§ WHAT YOU NEED TO DO:
For the listing that follows, report how many lines contain the word "rewrite", giving the number and no other text.

(DATASET ENTRIES Opens)

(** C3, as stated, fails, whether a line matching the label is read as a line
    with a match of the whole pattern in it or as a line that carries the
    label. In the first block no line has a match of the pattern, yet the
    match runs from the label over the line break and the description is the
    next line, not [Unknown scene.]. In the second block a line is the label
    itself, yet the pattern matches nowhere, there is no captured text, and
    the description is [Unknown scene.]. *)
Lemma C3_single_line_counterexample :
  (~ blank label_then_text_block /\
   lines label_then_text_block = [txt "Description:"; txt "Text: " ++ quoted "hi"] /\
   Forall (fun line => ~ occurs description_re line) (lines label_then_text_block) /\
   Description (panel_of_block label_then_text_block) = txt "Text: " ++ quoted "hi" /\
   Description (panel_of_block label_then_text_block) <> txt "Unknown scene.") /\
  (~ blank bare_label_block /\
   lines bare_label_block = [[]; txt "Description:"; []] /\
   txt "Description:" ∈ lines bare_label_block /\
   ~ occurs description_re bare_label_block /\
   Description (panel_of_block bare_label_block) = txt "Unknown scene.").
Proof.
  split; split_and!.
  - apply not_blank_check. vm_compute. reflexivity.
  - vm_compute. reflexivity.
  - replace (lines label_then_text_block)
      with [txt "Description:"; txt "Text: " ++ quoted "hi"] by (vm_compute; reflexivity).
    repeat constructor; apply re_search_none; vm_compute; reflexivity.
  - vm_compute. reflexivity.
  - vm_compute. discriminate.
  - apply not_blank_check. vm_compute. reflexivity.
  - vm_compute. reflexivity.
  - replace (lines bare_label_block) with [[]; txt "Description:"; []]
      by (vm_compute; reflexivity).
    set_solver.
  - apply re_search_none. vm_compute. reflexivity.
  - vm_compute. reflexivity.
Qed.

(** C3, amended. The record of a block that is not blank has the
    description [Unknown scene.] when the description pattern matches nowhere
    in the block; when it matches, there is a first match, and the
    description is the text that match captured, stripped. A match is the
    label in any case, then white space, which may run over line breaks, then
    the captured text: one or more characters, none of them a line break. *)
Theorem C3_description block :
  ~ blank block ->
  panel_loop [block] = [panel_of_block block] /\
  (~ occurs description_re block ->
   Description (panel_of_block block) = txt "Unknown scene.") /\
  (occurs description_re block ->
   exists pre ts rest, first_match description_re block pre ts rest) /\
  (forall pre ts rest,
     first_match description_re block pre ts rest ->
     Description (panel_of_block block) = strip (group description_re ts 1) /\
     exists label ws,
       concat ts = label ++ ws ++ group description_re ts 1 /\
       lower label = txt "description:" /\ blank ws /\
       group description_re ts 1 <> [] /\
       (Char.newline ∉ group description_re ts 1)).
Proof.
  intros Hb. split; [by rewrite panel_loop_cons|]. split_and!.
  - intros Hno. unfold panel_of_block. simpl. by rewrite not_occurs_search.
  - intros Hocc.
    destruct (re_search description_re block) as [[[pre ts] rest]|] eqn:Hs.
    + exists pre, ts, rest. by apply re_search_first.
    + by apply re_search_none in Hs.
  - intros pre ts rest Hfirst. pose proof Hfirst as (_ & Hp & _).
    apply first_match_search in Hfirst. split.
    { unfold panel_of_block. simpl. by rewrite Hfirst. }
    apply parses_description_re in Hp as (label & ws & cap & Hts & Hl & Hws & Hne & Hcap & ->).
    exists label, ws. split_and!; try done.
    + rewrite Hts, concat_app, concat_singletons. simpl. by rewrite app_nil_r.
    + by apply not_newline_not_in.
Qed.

(DATASET ENTRIES Closes)

§ WRITTEN RESPONSE:
4